OpenCypher + PetGraph = Fast, memory-safe graph queries in Python.

Features

  • 100% openCypher TCK compliant (3,893 scenarios passing)
  • 🚀 High performance - Pure Rust implementation with Python bindings
  • 🔒 Memory safe - No unsafe code, guaranteed by Rust
  • 🧪 Well tested - Comprehensive test coverage
  • 📦 Easy to install - Single pip install command
  • 🐍 Pythonic API - Natural Python interface

Installation

pip install ocpg

Quick Start

import ocpg

# Create a graph
g = ocpg.Graph()

# Create nodes and relationships
g.execute("""
    CREATE (alice:Person {name: 'Alice', age: 30})
    CREATE (bob:Person {name: 'Bob', age: 25})
    CREATE (alice)-[:KNOWS]->(bob)
""")

# Query the graph
result = g.execute("MATCH (p:Person) RETURN p.name, p.age ORDER BY p.age")

# Iterate over results
for row in result:
    print(f"Name: {row['p.name']}, Age: {row['p.age']}")

# Or convert to list
data = result.to_list()
print(data)

API Reference

Graph

The main graph database class.

Methods

  • execute(query: str, params: dict = None) -> QueryResult

    Execute a Cypher query with optional parameters.

    result = g.execute(
        "MATCH (n:Person) WHERE n.age > $min_age RETURN n",
        {"min_age": 18}
    )
    
  • node_count() -> int

    Get the number of nodes in the graph.

  • edge_count() -> int

    Get the number of relationships in the graph.

  • clear()

    Remove all nodes and relationships from the graph.

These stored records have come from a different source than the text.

(* ===== verification/Collector.v ===== *)
(** * internal/metrics/topology_collector.go: the graph as Prometheus series

    sanitizeLabel and Collect over the graph that Update stored last.  A series is its
    description (the metric name and the names of the labels), its label values and its
    value.  prometheus.MustNewConstMetric is a parameter ([ConstMetrics]). *)

From Stdlib Require Import ZArith Lia Ascii.
From S2P Require Import Prelude GoText Sanitize Discovery Limits HubValidate GraphKeys Reconcile HubMerge.
Open Scope Z_scope.

(** The tables of package unicode for runes past ASCII. *)
Class PrintTable := unicode_print : rune → bool.

Definition IsPrint `{PrintTable} (r : rune) : bool := if r <? 128 then in_range 32 126 r else unicode_print r.

Definition maxLabelLen : Z := 128.

Definition sanitizeLabel `{PrintTable} (s : string) : string :=
  TruncateAtRuneBoundary (strings_Map (λ r, if IsPrint r then Some r else None) s) maxLabelLen.

Inductive sample :=
  | Count (n : Z)
  | Seconds (d : duration).

(** A *prometheus.Desc: the name of the metric and its variable labels. *)
Record Desc := mkDesc { de_name : string; de_labels : list string }.

#[export] Instance Desc_eq_dec : EqDecision Desc.
Proof. solve_decision. Defined.

Record series := mkSeries { se_desc : Desc; se_labels : list string; se_value : sample }.

Definition se_name (s : series) : string := de_name (se_desc s).

(** What Prometheus tells series apart by. *)
Definition series_id (s : series) : string * list string := (se_name s, se_labels s).

Definition deviceInfo : Desc :=
  mkDesc "network_topology_device_info" ["device_id"; "vendor"; "model"; "os_version"; "site"].
Definition deviceUptime : Desc := mkDesc "network_topology_device_uptime_seconds" ["device_id"].
Definition edgeInfo : Desc :=
  mkDesc "network_topology_edge_info"
    ["src_device"; "src_port"; "dst_device"; "dst_port"; "discovery_proto"; "link_kind"; "direction"].
Definition oosCount : Desc := mkDesc "network_topology_out_of_scope_neighbours_total" [].
Definition boundaryObs : Desc :=
  mkDesc "network_topology_boundary_observation_info" ["peer_a"; "peer_b"; "reporting_device"; "src_port"; "proto"].
Definition graphEdges : Desc := mkDesc "network_topology_graph_edges_total" [].
Definition graphDevices : Desc := mkDesc "network_topology_graph_devices_total" [].

Definition Describe : list Desc := [deviceInfo; deviceUptime; edgeInfo; oosCount; boundaryObs; graphEdges; graphDevices].

(** A description that is valid under every naming scheme of Prometheus. *)
Definition legal_desc (d : Desc) : bool :=
  labelKeyPattern (de_name d) && forallb (λ n, labelKeyPattern n && negb (HasPrefix n "__")) (de_labels d) &&
  bool_decide (NoDup (de_labels d)).

(** prometheus.MustNewConstMetric: whether it makes the metric or panics.  It is documented
    to make one of a valid description from as many label values as it has variable
    labels, and label values may be any UTF-8 text. *)
Class ConstMetrics := {
  accepted : Desc → list string → bool;
  accepted_legal : ∀ d ls, legal_desc d = true → length ls = length (de_labels d) →
    (∀ v, v ∈ ls → ValidString v = true) → accepted d ls = true
}.

Definition canonicalPair (a b : string) : string * string := if str_le a b then (a, b) else (b, a).

Section Collect.
Context `{P : PrintTable} `{CM : ConstMetrics}.

Definition device_series (d : Device) : list series :=
  [mkSeries deviceInfo [sanitizeLabel (ID d); sanitizeLabel (Vendor d); sanitizeLabel (Model d);
                        sanitizeLabel (OSVersion d); sanitizeLabel (Site d)] (Count 1);
   mkSeries deviceUptime [sanitizeLabel (ID d)] (Seconds (Uptime d))].

Definition edge_labels (e : Edge) : list string :=
  [sanitizeLabel (SrcDevice e); sanitizeLabel (SrcPort e); sanitizeLabel (DstDevice e); sanitizeLabel (DstPort e);
   sanitizeLabel (DiscoveryProto e); sanitizeLabel (LinkKind e); Direction e].

Definition boundary_labels (n : OutOfScopeNeighbour) : list string :=
  let '(peerA, peerB) := canonicalPair (sanitizeLabel (ReportingDevice n)) (sanitizeLabel (NeighbourHint n)) in
  [peerA; peerB; sanitizeLabel (ReportingDevice n); sanitizeLabel (ReportingPort n); sanitizeLabel (Proto n)].

(** The metrics of a scrape in the order they are sent. *)
Definition scrape (emitBoundaryObs : bool) (g : Graph) : list series :=
  (Devices g ≫= device_series) ++
  ((λ e, mkSeries edgeInfo (edge_labels e) (Count 1)) <$> Edges g) ++
  [mkSeries oosCount [] (Count (Z.of_nat (length (OutOfScope g))))] ++
  (if emitBoundaryObs then (λ n, mkSeries boundaryObs (boundary_labels n) (Count 1)) <$> OutOfScope g else []) ++
  [mkSeries graphEdges [] (Count (Z.of_nat (length (Edges g))));
   mkSeries graphDevices [] (Count (Z.of_nat (length (Devices g))))].

(** [samples], counted the way the loops count. *)
Definition scrapeSamples (emitBoundaryObs : bool) (g : Graph) : Z :=
  let samples := fold_left (λ n _, n + 2) (Devices g) 0 in
  let samples := fold_left (λ n _, n + 1) (Edges g) samples in
  let samples := samples + 1 in
  let samples := if emitBoundaryObs then fold_left (λ n _, n + 1) (OutOfScope g) samples else samples in
  samples + 2.

Definition MustNewConstMetric (s : series) : option series :=
  if accepted (se_desc s) (se_labels s) then Some s else None.

(** [None] is the panic of a scrape. *)
Definition Collect (emitBoundaryObs : bool) (g : Graph) : option (list series * Z) :=
  l ← mapM MustNewConstMetric (scrape emitBoundaryObs g); Some (l, scrapeSamples emitBoundaryObs g).

(** ** The identity of a series *)

(** What an observation keeps after sanitising. *)
Definition observation (n : OutOfScopeNeighbour) : string * string * string * string :=
  (sanitizeLabel (ReportingDevice n), sanitizeLabel (ReportingPort n), sanitizeLabel (NeighbourHint n), sanitizeLabel (Proto n)).

Lemma boundary_labels_inj n1 n2 : boundary_labels n1 = boundary_labels n2 → observation n1 = observation n2.
Proof.
  unfold boundary_labels, observation, canonicalPair.
  destruct (str_le (sanitizeLabel (ReportingDevice n1)) _), (str_le (sanitizeLabel (ReportingDevice n2)) _);
    intros [= H1 H2 H3 H4 H5]; congruence.
Qed.

Lemma boundary_labels_eq n1 n2 : observation n1 = observation n2 → boundary_labels n1 = boundary_labels n2.
Proof. unfold boundary_labels, observation. intros [= -> -> -> ->]. done. Qed.

Lemma NoDup_fmap_eqv {A B C} (f : A → B) (g : A → C) l :
  (∀ x y, f x = f y ↔ g x = g y) → NoDup (f <$> l) ↔ NoDup (g <$> l).
Proof.
  intros H. induction l as [|x l IH]; cbn; [split; constructor|]. rewrite !NoDup_cons, IH. apply and_iff_compat_r.
  apply not_iff_compat. rewrite !list_elem_of_fmap. split; intros (y & Hy & ?); exists y; split; try done; by apply H.
Qed.

(** The series of one metric, apart from those of the others. *)
Definition named (name : string) (l : list series) : list series := filter (λ s, se_name s = name) l.

Lemma NoDup_by_name l :
  NoDup (series_id <$> l) ↔ ∀ name, NoDup (series_id <$> named name l).
Proof.
  split.
  - intros H name. eapply sublist_NoDup; [exact H|]. apply fmap_sublist. apply sublist_filter.
  - intros H. induction l as [|s l IH]; cbn; [constructor|]. apply NoDup_cons. split.
    + intros (t & Ht & Hin)%list_elem_of_fmap. specialize (H (se_name s)). unfold named in H.
      rewrite filter_cons_True in H by done. apply NoDup_cons in H as [H _]. apply H. apply list_elem_of_fmap. exists t.
      split; [done|]. apply list_elem_of_filter. split; [|done]. by injection Ht as -> _.
    + apply IH. intros name. specialize (H name). unfold named in *. rewrite filter_cons in H.
      destruct (decide (se_name s = name)); [|done]. by apply NoDup_cons in H as [_ ?].
Qed.

Lemma named_app name l1 l2 : named name (l1 ++ l2) = named name l1 ++ named name l2.
Proof. apply filter_app. Qed.

Lemma named_fmap {A} name n (f : A → list string) (v : A → sample) l :
  named name ((λ x, mkSeries n (f x) (v x)) <$> l) =
  if bool_decide (de_name n = name) then (λ x, mkSeries n (f x) (v x)) <$> l else [].
Proof.
  unfold named. induction l as [|x l IH]; [by case_bool_decide|]. rewrite fmap_cons, filter_cons, IH. unfold se_name. cbn [se_desc].
  case_bool_decide; by case_decide.
Qed.

Lemma named_devices name ds :
  named name (ds ≫= device_series) =
  (if bool_decide (de_name deviceInfo = name) then (λ d, mkSeries deviceInfo (se_labels (hd (mkSeries deviceInfo [] (Count 0)) (device_series d))) (Count 1)) <$> ds else []) ++
  (if bool_decide (de_name deviceUptime = name) then (λ d, mkSeries deviceUptime [sanitizeLabel (ID d)] (Seconds (Uptime d))) <$> ds else []).
Proof.
  induction ds as [|d ds IH]; cbn [mbind list_bind fmap list_fmap]; [by repeat case_bool_decide|].
  rewrite named_app, IH. unfold named at 1, device_series at 1. rewrite !filter_cons, filter_nil. unfold se_name. cbn [se_desc].
  repeat case_bool_decide; repeat case_decide; try congruence; subst; cbn; done.
Qed.
Lemma samples_of {A} k (l : list A) n : fold_left (λ n _, n + k) l n = n + k * Z.of_nat (length l).
Proof. revert n. induction l as [|x l IH]; intros n; cbn [fold_left length]; [lia|]. rewrite IH. lia. Qed.

Lemma scrape_length emit g : scrapeSamples emit g = Z.of_nat (length (scrape emit g)).
Proof.
  unfold scrapeSamples, scrape. rewrite !samples_of, !length_app, length_fmap.
  assert (∀ ds, length (ds ≫= device_series) = 2 * length ds)%nat as Hd
    by (induction ds as [|d ds IH]; cbn [mbind list_bind length]; [done|rewrite length_app, IH; cbn; lia]).
  rewrite Hd. destruct emit; rewrite ?samples_of, ?length_fmap; cbn [length]; lia.
Qed.

(** ** Labels *)

(** Dropping runes leaves valid text, whatever the bytes were. *)
Lemma keep_valid (p : rune → bool) s : ValidString (strings_Map (λ r, if p r then Some r else None) s) = true.
Proof.
  unfold strings_Map. pose proof (chunks_wf s) as Hw.
  induction s as [|s k t Hne Hs Hk Hch IH] using chunks_ind; [done|]. rewrite Hch in *. inversion_clear Hw.
  cbn [fmap list_fmap sconcat]. destruct k as [r b|c]; cbn [map_chunk].
  - destruct (p r); [|rewrite sapp_nil_l; auto]. rewrite Z.eqb_refl.
    erewrite ValidString_rune by (eapply chunks_rune, Hch). auto.
  - destruct (p RuneError); [|rewrite sapp_nil_l; auto]. erewrite ValidString_rune by apply encode_error. auto.
Qed.

Lemma sanitizeLabel_valid s : ValidString (sanitizeLabel s) = true.
Proof. apply truncate_valid, keep_valid. Qed.

Lemma sanitizeLabel_bound s : Z.of_nat (slen (sanitizeLabel s)) ≤ maxLabelLen.
Proof. apply truncate_length. Qed.

(** A label of a scrape: sanitised, or the direction of an edge as it is. *)
Definition label_ok (g : Graph) (d : Desc) (i : nat) (v : string) : Prop :=
  (ValidString v = true ∧ Z.of_nat (slen v) ≤ maxLabelLen) ∨
  (de_labels d !! i = Some "direction" ∧ ∃ e, e ∈ Edges g ∧ v = Direction e).

(** One series of a scrape against its description. *)
Definition series_ok (g : Graph) (s : series) : Prop :=
  se_desc s ∈ Describe ∧ length (se_labels s) = length (de_labels (se_desc s)) ∧
  ∀ i v, se_labels s !! i = Some v → label_ok g (se_desc s) i v.

Lemma label_sanitized g d i t : label_ok g d i (sanitizeLabel t).
Proof. left. split; [apply sanitizeLabel_valid|apply sanitizeLabel_bound]. Qed.


Lemma scrape_series emit g s : s ∈ scrape emit g → series_ok g s.
Proof.
  assert (∀ s, se_desc s ∈ Describe → length (se_labels s) = length (de_labels (se_desc s)) →
    (∀ i v, se_labels s !! i = Some v → label_ok g (se_desc s) i v) → series_ok g s) as Hok by (intros; by split_and!).
  assert (∀ (d : Desc) i, ([] : list string) !! i = None) as Hnil by done.
  assert (∀ d, d ∈ [deviceInfo; deviceUptime; edgeInfo; oosCount; boundaryObs; graphEdges; graphDevices] → d ∈ Describe) as Hin by done.
  unfold scrape. rewrite !elem_of_app.
  intros [(d & Hd & _)%list_elem_of_bind|[(e & -> & He)%list_elem_of_fmap|[->%list_elem_of_singleton|[Hb|Hr]]]].
  - unfold device_series in Hd. apply elem_of_cons in Hd as [Hd|Hd%list_elem_of_singleton]; subst s;
      (apply Hok; [apply Hin; cbn [se_desc]; rewrite !elem_of_cons; tauto|done|]); cbn [se_desc se_labels];
      intros i v Hi; apply list_elem_of_lookup_2 in Hi;
      repeat (apply elem_of_cons in Hi as [->|Hi]; [apply label_sanitized|]); by apply elem_of_nil in Hi.
  - apply Hok; [apply Hin; cbn [se_desc]; rewrite !elem_of_cons; tauto|done|]. cbn [se_desc se_labels]. unfold edge_labels.
    intros i v Hi. do 6 (destruct i as [|i]; [injection Hi as <-; apply label_sanitized|cbn in Hi]).
    destruct i as [|i]; [|done]. injection Hi as <-. right. split; [done|eauto].
  - apply Hok; [apply Hin; cbn [se_desc]; rewrite !elem_of_cons; tauto|done|done].
  - destruct emit; [|by apply elem_of_nil in Hb]. apply list_elem_of_fmap in Hb as (n & -> & _).
    assert (∀ v, v ∈ boundary_labels n → ∃ t, v = sanitizeLabel t) as Hl.
    { unfold boundary_labels, canonicalPair. destruct (str_le _ _); intros v Hv;
        repeat (apply elem_of_cons in Hv as [->|Hv]; [eauto|]); by apply elem_of_nil in Hv. }
    apply Hok; [apply Hin; cbn [se_desc]; rewrite !elem_of_cons; tauto| |].
    + cbn [se_labels se_desc]. unfold boundary_labels, canonicalPair. by destruct (str_le _ _).
    + cbn [se_labels se_desc]. intros i v Hi%list_elem_of_lookup_2. destruct (Hl v Hi) as [t ->]. apply label_sanitized.
  - apply elem_of_cons in Hr as [Hr|Hr%list_elem_of_singleton]; subst s;
      (apply Hok; [apply Hin; cbn [se_desc]; rewrite !elem_of_cons; tauto|done|done]).
Qed.

Lemma Describe_legal d : d ∈ Describe → legal_desc d = true.
Proof.
  assert (forallb legal_desc Describe = true) as H by (vm_compute; reflexivity). rewrite forallb_forall in H.
  intros Hd. apply H. by apply list_elem_of_In.
Qed.

(** A series whose labels are all UTF-8 is accepted. *)
Lemma series_accepted g s :
  (∀ e, e ∈ Edges g → ValidString (Direction e) = true) → series_ok g s → MustNewConstMetric s = Some s.
Proof.
  intros Hdir (Hd & Hlen & Hl). unfold MustNewConstMetric. rewrite accepted_legal; [done|by apply Describe_legal|done|].
  intros v [i Hi]%list_elem_of_lookup. destruct (Hl i v Hi) as [[Hv _]|(_ & e & He & ->)]; [done|by apply Hdir].
Qed.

  • create_node(labels: list[str], properties: dict = None) -> int 🚀 NEW

    Create a node directly without parsing Cypher (bulk loading). ~99x faster than CREATE queries.

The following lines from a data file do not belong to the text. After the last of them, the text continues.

Lemma edge_values `{MapRange} (e : Edge) k v : (k, v) ∈ edgeAttrs e → ValidString v = true.
Proof.
  unfold edgeAttrs. rewrite elem_of_app. intros [H1|H2].
  - repeat (apply elem_of_cons in H1 as [[= -> ->]|H1]; [apply sanitizeUTF8_valid || apply printable_text, Itoa_printable|]).
    by apply elem_of_nil in H1.
  - apply list_elem_of_fmap in H2 as (kv & [= -> ->] & _). apply sanitizeUTF8_valid.
Qed.

Lemma device_values (d : Device) k v : (k, v) ∈ deviceAttrs d → ValidString v = true.
Proof.
  assert (∀ k' v', (k, v) ∈ optional_attr k' v' → ValidString v = true) as Ho.
  { intros k' v'. unfold optional_attr. case_bool_decide; [|by intros ?%elem_of_nil].
    intros [= -> ->]%list_elem_of_singleton. apply sanitizeUTF8_valid. }
  unfold deviceAttrs. rewrite elem_of_cons, !elem_of_app. intros [[= -> ->]|Hr]; [apply sanitizeUTF8_valid|].
  naive_solver.
Qed.

Lemma record_values now c k v : (k, v) ∈ lr_attrs (change_record now c) → ValidString v = true.
Proof.
  cbn [change_record lr_attrs]. rewrite elem_of_cons. intros [[= -> ->]|Hz]; [by destruct (Kind c)|].
  apply elem_of_zip_r in Hz. apply list_elem_of_fmap in Hz as (x & -> & _). apply sanitizeUTF8_valid.
Qed.

(** ** Properties *)

(** what is handed to the OTLP SDK is well-formed whatever bytes the devices sent.
    The attributes of an edge and of a device have pairwise different keys, so no metadata
    key can overwrite a built-in one, and their values are valid UTF-8; a valid string is
    passed on unchanged.  Every metadata entry is exported, and every change gives one
    record, at Warn exactly for a removal. *)
Theorem otlp_wellformed (MR : MapRange) (e : Edge) (d : Device) (now : nat → time * time) (cs : list EdgeChange) :
  NoDup ((edgeAttrs e).*1) ∧ NoDup ((deviceAttrs d).*1) ∧
  (∀ k v, (k, v) ∈ edgeAttrs e ∨ (k, v) ∈ deviceAttrs d ∨ (∃ r, r ∈ PushChanges now cs ∧ (k, v) ∈ lr_attrs r) →
     ValidString v = true) ∧
  (∀ s, ValidString s = true → sanitizeUTF8 s = s) ∧
  (∀ k v, Metadata e !! k = Some v → (metadataAttrPrefix +:+ k, sanitizeUTF8 v) ∈ edgeAttrs e) ∧
  length (PushChanges now cs) = length cs ∧
  (∀ i r, PushChanges now cs !! i = Some r →
     ∃ c, cs !! i = Some c ∧ (lr_severity r = LevelWarn ↔ Kind c = ChangeRemoved)).
Proof.
  split_and!.
  - apply edge_keys.
  - apply device_keys.
  - intros k v [He|[Hd|(r & Hr & Hv)]]; [by eapply edge_values|by eapply device_values|].
    unfold PushChanges in Hr. apply elem_of_lookup_imap in Hr as (i & c & -> & _). by eapply record_values.
  - intros s Hs. unfold sanitizeUTF8. by rewrite Hs.
  - intros k v Hm. unfold edgeAttrs. apply elem_of_app. right. apply list_elem_of_fmap. exists (k, v). split; [done|].
    by apply elem_of_range.
  - apply length_imap.
  - intros i r Hr. unfold PushChanges in Hr. rewrite list_lookup_imap in Hr. destruct (cs !! i) as [c|]; [|done].
    injection Hr as <-. exists c. split; [done|]. cbn. by destruct (Kind c).
Qed.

    # Create a node and get its ID
    alice_id = g.create_node(["Person"], {"name": "Alice", "age": 30})
    bob_id = g.create_node(["Person"], {"name": "Bob", "age": 25})
    
    # No properties
    empty_id = g.create_node(["Label"])
    
  • create_relationship(from_id: int, to_id: int, rel_type: str, properties: dict = None) -> int 🚀 NEW

    Create a relationship directly without parsing Cypher (bulk loading). ~99x faster than CREATE queries.

    # Create nodes first
    alice_id = g.create_node(["Person"], {"name": "Alice"})
    bob_id = g.create_node(["Person"], {"name": "Bob"})
    
    # Create relationship between them
    edge_id = g.create_relationship(
        alice_id,
        bob_id,
        "KNOWS",
        {"since": 2020}
    )
    

QueryResult

Query result object containing rows and columns.

Properties

  • columns: list[str] - List of column names

Methods

  • __len__() -> int - Number of rows
  • __getitem__(index: int) -> dict - Get row by index
  • __iter__() - Iterate over rows
  • to_list() -> list[dict] - Convert all rows to a list of dictionaries

Example

result = g.execute("MATCH (n) RETURN n, n.name LIMIT 5")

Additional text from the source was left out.